El ataque a la Iglesia, que gradualmente se convirtió en un ataque del propio cristianismo, fue un negocio complicado. Después del derrocamiento de la monarquía, los sacerdotes que se negaron a aceptar la Constitución Civil del Clero recibieron la orden de abandonar el país. Aquellos que fueron descubiertos posteriormente en Francia podrían sospecharse razonablemente de intenciones contrarrevolucionarias. Los que aceptaron el acuerdo, condenados por el Papa, se comprometieron con la revolución. Sin embargo, la república se estaba convirtiendo gradualmente en una especie de religión por derecho propio. La Convención insistía en que ‘Naturaleza’ permitía que los sacerdotes se casaran y que los cónyuges se divorciaran, lo que la ley canónica pudiera decir lo contrario. En su búsqueda de cualquier cosa que ayudara a las finanzas y el esfuerzo de guerra, el gobierno ordenó que se despojara a las iglesias de sus platos, campanas y cuerdas. Por lo tanto, la opinión pública no estaba del todo preparada para el asalto a la religión misma que fue lanzada por algunos radicales de París, tal vez como una maniobra política, en el otoño de 1793. Los sacerdotes fueron intimidados para que renunciaran, algunos de ellos necesitaban poca presión, y el curé rouge se convirtió en una figura familiar entre los extremistas revolucionarios. Se celebró un servicio en honor a la diosa Razón en Notre Dame, y la Comuna ordenó el cierre de todas las iglesias de París. Actividades similares tuvieron lugar en la mayoría de las ciudades francesas, a menudo acompañadas de procesiones burlescas que incluían burros mitrados y autos de fe de símbolos y vestimentas religiosas. Pocas iglesias estaban abiertas en algún lugar a finales de año. Robespierre encontró esto profundamente antipático. Un deísta devoto, se sorprendió por lo que vio como ateísmo. Como estadista no podía evitar preguntarse si esta indignación gratuita a los sentimientos religiosos de una gran parte de la población no era parte de un complot contrarrevolucionario para desacreditar a Francia en el extranjero y provocar nuevas revueltas en el país. Con bastante dificultad, persuadió a la Convención de que reafirmara su compromiso con la libertad religiosa, pero esto tuvo poco efecto práctico y las iglesias permanecieron cerradas.

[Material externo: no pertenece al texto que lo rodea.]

(** X3: with [HEYGEN_KEYS] empty, an otherwise valid request is answered 503
    and the only change is the counter map becoming [{ undefined: 1 }]. *)
Theorem empty_key_pool_answers_503 (w : World) (req : Request) (s : St) (u : User) :
  w_user w = Some u -> w_read_ok w = true -> CREDITS_PER_VIDEO <= balance s ->
  req_script req <> "" -> req_avatar req <> "" ->
  HEYGEN_KEYS w = [] ->
  run_generate w req s = (Some NoApiKeys, set_keyUsageCount {[ "undefined" := 1%nat ]} s).
Proof.
  intros Hu Hread Hbal Hsc Hav Hk. unfold balance in Hbal.
  run_unfold. rewrite Hu, Hread, Hk. simpl.
  destruct (account s) as [a|]; [|unfold CREDITS_PER_VIDEO in Hbal; lia].
  rewrite decide_False by lia. simpl.
  rewrite decide_False by tauto. reflexivity.
Qed.

(** X4: when the first key below quota is the empty string (for instance
    from [HEYGEN_KEYS=k1,,k2]), the request is answered 503 although the pool
    may hold usable keys after it; the empty key's counter is incremented. *)
Theorem empty_pool_entry_answers_503 (w : World) (req : Request) (s : St) (u : User) :
  w_user w = Some u -> w_read_ok w = true -> CREDITS_PER_VIDEO <= balance s ->
  req_script req <> "" -> req_avatar req <> "" ->
  first_below_quota (HEYGEN_KEYS w) (keyUsageCount s) = Some "" ->
  run_generate w req s =
    (Some NoApiKeys,
     set_keyUsageCount (<[ "" := (usage_of (keyUsageCount s) "" + 1)%nat ]> (keyUsageCount s)) s).
Proof.
  intros Hu Hread Hbal Hsc Hav Hf. unfold balance in Hbal.
  run_unfold. rewrite Hu, Hread. simpl.
  destruct (account s) as [a|]; [|unfold CREDITS_PER_VIDEO in Hbal; lia].
  rewrite decide_False by lia. simpl.
  rewrite decide_False by tauto.
  unfold getNextHeyGenKey. rewrite Hf. reflexivity.
Qed.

En cierto sentido, el Terror fue un regreso a los caminos del pasado. Los franceses estaban acostumbrados a un gobierno autoritario y, en ocasiones, paternal. La autoridad siempre había venido de arriba; había sido tan evidente en el gobierno local como en el central, y se había aplicado a todos los aspectos de la vida de un hombre: lo que hacía, lo que leía, lo que creía, las obras que podía ver, lo que pagaba por su comida y recibido en salarios, y lo que se le permitió decir en público. La palabra francesa policía implicaba la supervisión general de la vida de una comunidad y no solo la captura de delincuentes. Al principio, la revolución había cambiado todo esto, con la elección de todos aquellos que ejercían cualquier tipo de autoridad pública, libertad de opinión y el derecho del individuo a hacer cualquier cosa que no esté formalmente prohibida por la ley. El Terror marcó un regreso a las viejas formas familiares. Sus sanciones pueden haber sido feroces, pero en cierto sentido fueron tranquilizadoras. El país volvió a tener un gobierno, y uno que no tenía inhibiciones para decirle a la gente qué hacer, qué pensar y cómo comportarse. El Comité de Seguridad Pública, junto con la autoridad policial, el Comité de Seguridad General, había establecido su control sobre el gobierno central y local a fines de 1793. En la práctica, si no en teoría, esto redujo las iniciativas más extravagantes de algunos de los representantes más extremos en misión. La Oficina de Guerra suministró a las tropas material de lectura apropiado, que incluía el Père Duchesne de Hébert, mientras que la Comuna de París se aseguró de que solo se realizaran las jugadas correctas y trató de limpiar las calles de prostitutas, que eran una amenaza para el vértigo como se definiera. Una vez más, la policía tenía derecho a saber quién vivía dónde y de qué hablaba la gente en los cafés. Los comités de las Secciones emitieron tarjetas de racionamiento y entregaron los certificados de civismo que debían presentar todos aquellos que querían un empleo público. La gente estaba siendo atendida, así como vigilada.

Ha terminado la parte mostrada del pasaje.